On Friday, February 13, 2015, I was an active 39 year old mom with an 8 year old son and 10 year old daughter when I was blindsided by a diagnosis of high grade serous ovarian cancer. I had no risk factors or family history of the disease and as such, my OB-GYN describes me as “every Doctor’s worst nightmare.” No one suspected that I had an orange-sized mass that was rapidly growing on my left ovary until it was seen on a transvaginal ultrasound that was ordered because of an unusual menstrual cycle. Since I was an advocate for myself and had phenomenal Doctors who did everything right, I was fortunate to be diagnosed at Stage 2B, which is rare for this aggressive cancer.
I spent 5 weeks recovering from my radical hysterectomy/debulking surgery before starting IV/IP chemotherapy. During that time, I was in a dark hole of despair while also in the throes of surgically induced menopause. I did not want to leave my house and felt that I no longer had anything in common with the other moms in town. How could I listen to them complain about their everyday "problems" when I was worried about being here to see my children grow up? I could never imagine feeling any differently than how I was feeling — which was hopeless — but then I started to connect with other survivors online. One of them put me in touch with a volunteer from SHARE who had been diagnosed at a younger age like me and was now a 12 year survivor. She helped me immensely by showing me that this did not have to be a death sentence; we are still friends now. With my new "Teal Sisters" in my corner and my strong support system of family, friends, and kind and caring Doctors who "gave me permission to be optimistic,” I made it out of the fire.
While walking around NYC with my husband after my last chemo treatment, I felt a sense of pride and decided to get my first tattoo to signify everything I'd been through. I decided on a butterfly with the body as a teal ribbon, the color for ovarian cancer awareness. My BFF had told me in the hospital a few days after my surgery that I was going to be leading the cancer parade someday, but I didn't believe her. Six months later, I participated in my first Kaleidoscope of Hope Ovarian Cancer Walk in Avon, NJ. And there I was, rocking my post-cancer look, wig and all, as the leader of “Michele’s Cartel” (…"our drugs save lives"). We've walked every year since then and this year we are also participating in Cycle for Survival, a movement to beat rare cancers. Our team has raised over $10,000 (and counting!) which will go directly to finding new treatments and hopefully a cure someday.

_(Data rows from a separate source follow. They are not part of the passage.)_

(** X2. When the backend answers: with a negative number of results per
    page the run fails with [RangeError], whatever the answer, its
    call already made; with zero results per page it returns no result. *)
Theorem _run_degenerate_cap this input opts w rs :
  backend_response getHeaders rawDDGSearch this input opts w = inr rs ->
  let r := _run getHeaders rawDDGSearch stripHtml this input opts w in
  (maxResultsPerPage (options this) < 0 ->
   r.1 = inl RangeError
   /\ backend_calls r.2
      = (backend_calls w ++ [call_of_run getHeaders this input opts w])%list)
  /\ (maxResultsPerPage (options this) = 0 -> r.1 = inr {| results := [] |}).
Proof.
  intros Hresp r. unfold r. split.
  - intros Hneg. split; [| apply _run_calls].
    rewrite _run_eq, Hresp. cbn zeta. unfold truncate, set_length.
    destruct (Z.gtb_spec (Z.of_nat (length rs))
                         (maxResultsPerPage (options this))); [| lia].
    destruct (Z.ltb_spec (maxResultsPerPage (options this)) 0); [| lia].
    reflexivity.
  - intros Hzero. rewrite _run_eq, Hresp. cbn zeta.
    rewrite truncate_nonneg by lia. rewrite Hzero. reflexivity.
Qed.

(** ** The options of the call *)

(** X3. Every key of the call's search options is taken from the
    per-call search options if they have it, else from the configured
    ones, else from the two computed entries; so the call always has an
    [offset] and a [safeSearch], the latter [MODERATE] unless one of the
    two option bags says otherwise, and no key from elsewhere. *)
Theorem call_search_precedence this input opts w k :
  let c := call_of_run getHeaders this input opts w in
  let per := spread (opts ≫= r_search) in
  let cfg := spread (search (options this)) in
  call_search c !! k =
  match per !! k with
  | Some v => Some v
  | None =>
      match cfg !! k with
      | Some v => Some v
      | None =>
          if decide (k = "offset")
          then Some (VNum (maxResultsPerPage (options this)
                           * (default 1 (page input) - 1)))
          else if decide (k = "safeSearch")
               then Some (VSafeSearch MODERATE)
               else None
      end
  end
  /\ (per !! "safeSearch" = None -> cfg !! "safeSearch" = None ->
      call_search c !! "safeSearch" = Some (VSafeSearch MODERATE))
  /\ dom (call_search c) = dom per ∪ dom cfg ∪ {[ "offset"; "safeSearch" ]}.
Proof.
  intros c per cfg. unfold c, call_of_run, run_call. cbn [call_search].
  split; [| split].
  - rewrite run_searchOptions_lookup. fold per cfg.
    destruct (per !! k); [reflexivity |].
    destruct (cfg !! k); [reflexivity |].
    repeat case_decide; subst; simplify_map_eq; reflexivity.
  - intros Hper Hcfg. rewrite run_searchOptions_lookup. fold per cfg.
    rewrite Hper, Hcfg. by simplify_map_eq.
  - unfold run_searchOptions. fold per cfg.
    rewrite !dom_union_L, dom_insert_L, dom_singleton_L.
    by rewrite (assoc_L (∪)).
Qed.
(** X10. [Grow] keeps a buffer well formed: after it, as before, the live
    prefix and the capacity lie inside the allocation, whether the call
    did nothing, only moved [byteLength], or reallocated. *)
Lemma Grow_wf (b : Buffer.t) (n : Z) :
  0 <= n -> Buffer.wf b -> Buffer.byteLength b + n <= SIZE_MAX ->
  Buffer.wf (Buffer.Grow n b).1.
Proof.
  intros Hn Hwf Hfit. destruct (decide (n = 0)) as [-> | Hnz].
  - unfold Buffer.Grow. by rewrite bool_decide_eq_true_2 by lia.
  - destruct (Grow_ok b n) as (b' & d' & HG & Hd & Hbl & Hlen & Hcap & _);
      [lia | done | done |].
    rewrite HG. destruct Hwf as [Hlive _].
    unfold Buffer.wf, Buffer.allocated. cbn. rewrite Hd, Hbl. lia.
Qed.

Lemma read_cells_memcpy (dst : list cell) (off : Z) (src out : list cell) :
  memcpy dst off src 0 (Z.of_nat (length src)) = Some out ->
  read_cells out off (Z.of_nat (length src)) = Some src.
Proof.
  intros Hcpy. pose proof (memcpy_length _ _ _ _ _ _ Hcpy) as Hlen.
  destruct (memcpy_inv _ _ _ _ _ _ Hcpy) as [Hr ->].
  unfold read_cells. rewrite bool_decide_eq_true_2 by lia. f_equal.
  rewrite Nat2Z.id, drop_0, firstn_all.
  rewrite drop_app_length'; [| rewrite length_take; lia].
  by rewrite take_app_length.
Qed.

Lemma read_cells_inv (src : list cell) (off n : Z) (x : list cell) :
  read_cells src off n = Some x ->
  (0 <= off /\ 0 <= n /\ off + n <= Z.of_nat (length src))
  /\ x = take (Z.to_nat n) (drop (Z.to_nat off) src).
Proof. unfold read_cells. case_bool_decide; [|done]. by intros [= <-]. Qed.


(** A bulk copy into a fresh array of the same size reads the source range. *)
Lemma memcpy_into_fresh (src : list cell) (off n : Z) (x : list cell) :
  read_cells src off n = Some x ->
  memcpy (new_array n) 0 src off n = Some x.
Proof.
  intros [Hr ->]%read_cells_inv.
  rewrite memcpy_Some; try lia; [| rewrite length_new_array; lia].
  f_equal. cbn [Z.to_nat take app].
  rewrite (drop_ge (new_array n)); [by rewrite app_nil_r |].
  unfold new_array. rewrite length_replicate. lia.
Qed.
(** * firedrake/ufl_expr.py: Arguments, form operators and boundary-aware actions

    A shallow embedding of [python/firedrake/ufl_expr.py].  Python objects
    are values that carry their identity; the algebra engine (UFL) and the
    assembly collaborator are parameters of the development. *)

From Stdlib Require Import ZArith QArith Lia FunctionalExtensionality.
From stdpp Require Import base option list strings gmap.

Local Open Scope Z_scope.

(** ** Collaborator data *)

(** Modelled from the spec: a finite element is known here by its polynomial
    family, its degree and its value shape; [==] on elements is structural. *)
Record FiniteElement := mkFiniteElement {
  family : string;
  degree : nat;
  value_shape : list nat
}.

#[global] Instance FiniteElement_eq_dec : EqDecision FiniteElement.
Proof. solve_decision. Defined.

(** Modelled from the spec: a function space is an opaque object that
    supplies its element description ([ufl_element()]). *)
Record FunctionSpace := mkFunctionSpace {
  fs_uid : nat;
  ufl_element : FiniteElement
}.

#[global] Instance FunctionSpace_eq_dec : EqDecision FunctionSpace.
Proof. solve_decision. Defined.

(** A reference to a [core_types.Function]: the identity of the object (its
    cell in the store of degree-of-freedom data) and the function space it
    was built on, which never changes. *)
Record Function := mkFunction {
  fn_loc : nat;
  fn_space : FunctionSpace
}.

#[global] Instance Function_eq_dec : EqDecision Function.
Proof. solve_decision. Defined.

Definition function_space_of (f : Function) : FunctionSpace := fn_space f.

(** ** Argument objects *)

(** An [Argument] instance.  [_element] and [_count] are the state kept by
    the base class [ufl.argument.Argument]; [_function_space] is the
    attribute added by the subclass; [arg_oid] is the identity of the Python
    object, so that "the same object" and "an equal object" differ. *)
Record Argument := mkArgument {
  arg_oid : nat;
  _element : FiniteElement;
  _function_space : FunctionSpace;
  _count : Z
}.
Definition isoformat (t : Z) : string :=
  let '(y, m, d) := civil_from_days (t / microseconds_per_day) in
  let rest := t mod microseconds_per_day in
  let us := rest mod 1000000 in
  let secs := rest / 1000000 in
  zero_padded 4 y ++ "-" ++ zero_padded 2 m ++ "-" ++ zero_padded 2 d ++ "T"
  ++ zero_padded 2 (secs / 3600) ++ ":" ++ zero_padded 2 (secs / 60 mod 60)
  ++ ":" ++ zero_padded 2 (secs mod 60)
  ++ (if us =? 0 then "" else "." ++ zero_padded 6 us).

(** *** json.loads *)

Definition quote_char : ascii := ascii_of_nat 34.

Definition is_json_space (c : ascii) : bool :=
  let n := nat_of_ascii c in
  ((n =? 32) || (n =? 9) || (n =? 10) || (n =? 13))%nat.

Fixpoint skip_space (s : string) : string :=
  match s with
  | String c r => if is_json_space c then skip_space r else s
  | EmptyString => s
  end.

Definition hex_value (c : ascii) : option Z :=
  let n := Z.of_nat (nat_of_ascii c) in
  if (48 <=? n) && (n <=? 57) then Some (n - 48)
  else if (97 <=? n) && (n <=? 102) then Some (n - 87)
  else if (65 <=? n) && (n <=? 70) then Some (n - 55)
  else None.

Definition byte (n : Z) : ascii := ascii_of_nat (Z.to_nat n).

(** The UTF-8 bytes of a code point of the basic plane; a surrogate has
    none. *)
Definition utf8 (cp : Z) : option string :=
  if cp <? 128 then Some (String (byte cp) EmptyString)
  else if cp <? 2048 then
    Some (String (byte (192 + cp / 64))
            (String (byte (128 + cp mod 64)) EmptyString))
  else if (55296 <=? cp) && (cp <=? 57343) then None
  else
    Some (String (byte (224 + cp / 4096))
            (String (byte (128 + cp / 64 mod 64))
               (String (byte (128 + cp mod 64)) EmptyString))).

Definition simple_escape (c : ascii) : option ascii :=
  if (c =? quote_char)%char then Some quote_char
  else if (c =? "\")%char then Some "\"%char
  else if (c =? "/")%char then Some "/"%char
  else if (c =? "b")%char then Some (ascii_of_nat 8)
  else if (c =? "f")%char then Some (ascii_of_nat 12)
  else if (c =? "n")%char then Some (ascii_of_nat 10)
  else if (c =? "r")%char then Some (ascii_of_nat 13)
  else if (c =? "t")%char then Some (ascii_of_nat 9)
  else None.

Definition prepend (p : string) (r : option (string * string))
    : option (string * string) :=
  match r with
  | Some (txt, rest) => Some (p ++ txt, rest)
  | None => None
  end.

(** The characters of a string literal after its opening quote, and what
    follows its closing quote. *)
Fixpoint string_literal (s : string) : option (string * string) :=
  match s with
  | EmptyString => None
  | String c r =>
      if (c =? quote_char)%char then Some (EmptyString, r)
      else if (c =? "\")%char then
        match r with
        | String e r1 =>
            match simple_escape e with
            | Some x => prepend (String x EmptyString) (string_literal r1)
            | None =>
                if (e =? "u")%char then
                  match r1 with
                  | String h1 (String h2 (String h3 (String h4 r2))) =>
                      match hex_value h1, hex_value h2, hex_value h3, hex_value h4 with
                      | Some a, Some b, Some c', Some d =>
                          match utf8 (((a * 16 + b) * 16 + c') * 16 + d) with
                          | Some bytes => prepend bytes (string_literal r2)
                          | None => None
                          end
                      | _, _, _, _ => None
                      end
                  | _ => None
                  end
                else None
            end
        | EmptyString => None
        end
      else if (nat_of_ascii c <? 32)%nat then None
      else prepend (String c EmptyString) (string_literal r)
  end.
(** X2: the header list of a [ResultStart] frame has one entry for every
    value of every key of the header map, and no other; a key without
    values contributes nothing. *)
Theorem range_headers_entries (h : http_Header) :
  (forall k v,
      In {| Key := k; Value := v |} (range_headers h)
      <-> exists vals, In (k, vals) h /\ In v vals)
  /\ length (range_headers h)
     = fold_right (fun kv n => length (snd kv) + n) 0 h.
Proof.
  split.
  - intros k v. unfold range_headers. rewrite in_flat_map. split.
    + intros ([k' vals] & Hin & Hv). cbn in Hv.
      apply in_map_iff in Hv as (v' & Heq & Hv'). inversion Heq; subst.
      exists vals. split; assumption.
    + intros (vals & Hin & Hv). exists (k, vals). split; [assumption |].
      cbn. apply in_map_iff. exists v. split; [reflexivity | assumption].
  - induction h as [| [k vals] h IH]; cbn; [reflexivity |].
    rewrite length_app, length_map. unfold range_headers in IH.
    rewrite IH. reflexivity.
Qed.

(** X3: once the headers are committed, a change of the header map or a
    call of [WriteHeader] by the engine sends nothing; what was set before
    the first write is what the first write puts on the wire. *)
Theorem headers_are_fixed_by_the_first_write (env : Env) (s : Session) :
  (headerWritten (w (state s)) = true ->
   forall f status,
     sent_since s (step env s (EvEngine (OpHeader f))) = []
     /\ sent_since s (step env s (EvEngine (OpWriteHeader status))) = [])
  /\ (headerWritten (w (state s)) = false ->
      panicked s = false -> executor s = InSubmit ->
      forall f d,
        let s1 := step env s (EvEngine (OpHeader f)) in
        map fst (sent_since s (step env s1 (EvEngine (OpWrite d))))
        = [RunnerMsg_ResultStart
             (range_headers (f (outHeaders (w (state s)))))
             (int32 (outStatus (w (state s))));
           RunnerMsg_Data d false]).
Proof.
  open_session s. cbn. split.
  - intros -> f status. split; run_model; log_simpl; reflexivity.
  - intros -> -> -> f d. run_model; log_simpl; reflexivity.
Qed.

(** X4: [Write] reports the outcome of its own [Data] send only: the length
    of the data when that send succeeded, 0 and the wrapped error when it
    failed; an error of the header send before it is not reported.  The
    same holds of [Close]. *)
Theorem Write_and_Close_report_their_own_send (env : Env) (s : Session) :
  (forall d, exists s1 s',
      commitHeaders env s = Val tt s1
      /\ Write env d s
         = Val (match send_result env (length (engagement s1)) with
                | None => (Z.of_nat (length d), None)
                | Some e => (0%Z, Some (Errorf "Error sending data: " e))
                end) s')
  /\ (exists s1 s',
      commitHeaders env s = Val tt s1
      /\ Close env s
         = Val (match send_result env (length (engagement s1)) with
                | None => None
                | Some e => Some (Errorf "Error sending close frame: " e)
                end) s').
Proof.
  open_session s. split; [intros d |];
    run_model; do 2 eexists; (split; [reflexivity |]); cbn; use_sends;
    reflexivity.
Qed.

I have found that being around other cancer survivors and giving back has been the most important part of my survivorship. I am a Patient to Patient volunteer, visiting patients and providing hope while they receive chemo at the hospital where I was treated. I also sit on the Patient and Family Advisory Council for Quality. I'm a SHARE helpline volunteer, talking to newly diagnosed patients who are anxious about their futures, just like I was. One of my favorite quotes is, "I love when people that have been through hell walk out of the flames carrying buckets of water for those still consumed by the fire". This has become one of my life's missions. I attend the national Ovarian Cancer Research Alliance conference and it's always the highlight of my summer as it's a yearly reunion of sorts with my beloved "Teal Sisters.” I've advocated for funding on Capitol Hill and I'm part of the Survivors Teaching Students program, where we go into medical schools to tell our diagnosis story in the hopes that future Doctors will become more aware of the symptoms of ovarian cancer. I am also part of SHARE's Pink and Teal program, where we educate the public at different corporations. I never could have imagined turning my cancer diagnosis into something positive, but here I am doing just that, a phenomenon known as "post-traumatic growth."
Cancer changes your life forever. You learn what's important and you learn to have hope. You learn to prioritize and you learn not to waste your time. You learn to be patient and you make sure to tell people you love them. You learn that you are loved and you see the good in people. You are grateful to wake up every day and you learn to be kinder. I am fortunate to have had no evidence of disease since my surgery, but I will be monitored closely for the rest of my life to ensure that I will be around to see my children grow up. As a cancer survivor, you see life through a special lens and even though it may sound crazy, I am grateful for these special glasses. I try to always keep in mind another favorite quote of mine, "Just when the caterpillar thought the world was over, it became a butterfly.”